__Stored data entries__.
Lemma pose_registry_types id ty :
  pose_registry !! id = Some ty → (id = 0x100 ∧ ty = point_type) ∨ (id = 0x110 ∧ ty = pose_type).
Proof.
  unfold pose_registry. intros [[<- <-]|[_ [<- <-]%lookup_singleton_Some]]%lookup_insert_Some; auto.
Qed.

(** The rank of a type of [pose_registry]: how many records deep it is. *)
Definition pose_rank (id : Uuid) : nat :=
  if id =? 0x110 then 2 else if id =? 0x100 then 1 else 0.

Lemma walk_ends_witness :
  read_value (R := CdrReader) 5 pose_type pose_registry (cdr_new (bytes_of [1; 0])) ≠ Err None.
Proof.
  refine (proj2 (walk_ends (W := list byte) (R := CdrReader) pose_rank pose_registry pose_type 5 _ _) _).
  - intros id ty [[-> ->]|[-> ->]]%pose_registry_types; repeat constructor.
  - repeat constructor.
Defined.

Lemma read_value_validates_witness :
  ∃ v r', read_value 5 point_type pose_registry
            (cdr_new (bytes_of [7;0;0;0;0;0;0;0; 0;0;0;0; 1;0;0;0; 2;0;0;0])) = Ok (v, r')
          ∧ validate v point_type = Ok tt.
Proof.
  eexists _, _. split; [vm_compute; reflexivity|].
  eapply (read_value_validates (R := CdrReader) 5 point_type pose_registry
            (cdr_new (bytes_of [7;0;0;0;0;0;0;0; 0;0;0;0; 1;0;0;0; 2;0;0;0]))).
  - intros id ty [[-> ->]|[-> ->]]%pose_registry_types;
      (split; [reflexivity|split; [reflexivity|eexists; split; [reflexivity|]]]);
      apply im_collect_NoDup.
  - apply point_type_wf.
  - vm_compute. reflexivity.
Defined.

Lemma cdr_num_aligned_witness :
  ∃ k, [x01; x00; x02; x00] = [x01] ++ replicate k x00 ++ le_bytes 2 2 ∧ (k < 2)%nat.
Proof.
  destruct (cdr_num_aligned NU16 2 [x01] [x01; x00; x02; x00] eq_refl) as (k & H & Hk & _).
  exists k. split; [exact H|exact Hk].
Defined.
(** ** Properties *)

(** C4. A subscription mirrors its store, for any store that keeps the trait's
    promises: whoever applies every change it receives to an empty state holds,
    whenever its feed is drained, exactly the values the store holds under its
    prefix, and nothing else, whatever was written, through the store or its slots,
    whoever else subscribed and received meanwhile. *)
Theorem subscriber_mirrors_store p s sub s1 s2 sub2 m :
  ok s → subscribe_prefix p s = (sub, s1) →
  rtc obs_step (mkObserver s1 sub state_new) (mkObserver s2 sub2 m) →
  pending s2 sub2 = [] →
  ∀ k, held m !! k = if covered p k then contents s2 k else None.
Proof.
  intros Ho E Hsteps Hp k. pose proof (obs_inv_start p s sub s1 Ho E) as Hinv.
  eapply obs_inv_steps in Hinv; [|exact Hsteps]. destruct Hinv as (_ & _ & Hc & Hn). simpl in *.
  rewrite Hp in Hc. destruct (covered p k) eqn:Hk; [by apply Hc|by apply Hn].
Qed.
End Observer.

Lemma try_iter_opened r f q :
  (try_iter (mkSubscription r (Some (mkTranslation f true))) q).1
  = filter (λ c, sc_is_empty c = false) (f <$> q).
Proof.
  induction q as [|c q IH]; [done|]. cbn [try_iter]. rewrite fmap_cons, filter_cons.
  unfold deliver. cbn [translation translate opened negb orb rx].
  destruct (sc_is_empty (f c)) eqn:E.
  - by rewrite decide_False.
  - rewrite decide_True by done. by destruct (try_iter _ q); simpl in *; f_equal.
Qed.

(** Reading a mapped subscription is reading the feed it is built on, change by
    change: the opening state translated, even to nothing, then every later change
    the translation leaves something of, in order. A view of a view translates
    with one function after the other. *)
Theorem sub_map_delivers r f g (opening : StateChange) rest :
  (try_iter (sub_map (sub_new r) f) (opening :: rest)).1
    = f opening :: filter (λ c, sc_is_empty c = false) (f <$> rest) ∧
  sub_map (sub_map (sub_new r) f) g = sub_map (sub_new r) (g ∘ f).
Proof.
  split; [|done]. cbn [try_iter]. unfold sub_map, deliver. cbn [translation sub_new rx translate opened negb orb].
  pose proof (try_iter_opened r f rest) as Hq.
  by destruct (try_iter _ rest); simpl in *; f_equal.
Qed.
(* ===== verification/SimpleStore.v ===== *)
(** * The hash-map store: [crates/arora-simple-data-store/src/lib.rs]

    [SimpleDataStore]'s clones and slots share one [Inner]: the state below. A
    [Cell], an [Arc<RwLock<Option<Value>>>], is a location of its heap, which a
    slot keeps; a channel and the [Arc<()>] that tells whether its subscription is
    alive are named by the channel's id. Each operation here runs without another
    in between; [Interleaving.v] takes them apart. *)

From S2P Require Import Prelude Values Extern Keys State Store.

Abbreviation loc := nat.

Record Chan := mkChan { ch_queue : list StateChange; ch_receiver : bool }.

Record Subscriber := mkSubscriber { s_prefix : string; s_tx : nat; s_alive : nat }.

Record Inner := mkInner {
  cells : gmap Key loc;
  own_meta : gmap Key KeyMeta;
  prefix_meta : gmap string KeyMeta;
  subscribers : list Subscriber;
  heap : gmap loc (option Value);
  chans : gmap nat Chan;
  arcs : gset nat;   (* the [Arc<()>]s with a strong reference left *)
}.

Definition inner_new : Inner := mkInner ∅ ∅ ∅ [] ∅ ∅ ∅.

Definition with_cells (c : gmap Key loc) (h : gmap loc (option Value)) (s : Inner) : Inner :=
  mkInner c (own_meta s) (prefix_meta s) (subscribers s) h (chans s) (arcs s).
Definition with_heap (h : gmap loc (option Value)) (s : Inner) : Inner := with_cells (cells s) h s.
Definition with_chans (c : gmap nat Chan) (s : Inner) : Inner :=
  mkInner (cells s) (own_meta s) (prefix_meta s) (subscribers s) (heap s) c (arcs s).
Definition with_subscribers (l : list Subscriber) (c : gmap nat Chan) (s : Inner) : Inner :=
  mkInner (cells s) (own_meta s) (prefix_meta s) l (heap s) c (arcs s).
Definition with_meta (m : gmap Key KeyMeta) (p : gmap string KeyMeta) (s : Inner) : Inner :=
  mkInner (cells s) m p (subscribers s) (heap s) (chans s) (arcs s).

__What you should do__. Return each line above where the word "arcs" shows up.

__Completed exercise__.
  arcs : gset nat;   (* the [Arc<()>]s with a strong reference left *)
  mkInner c (own_meta s) (prefix_meta s) (subscribers s) h (chans s) (arcs s).
  mkInner (cells s) (own_meta s) (prefix_meta s) (subscribers s) (heap s) c (arcs s).
  mkInner (cells s) (own_meta s) (prefix_meta s) l (heap s) c (arcs s).
  mkInner (cells s) m p (subscribers s) (heap s) (chans s) (arcs s).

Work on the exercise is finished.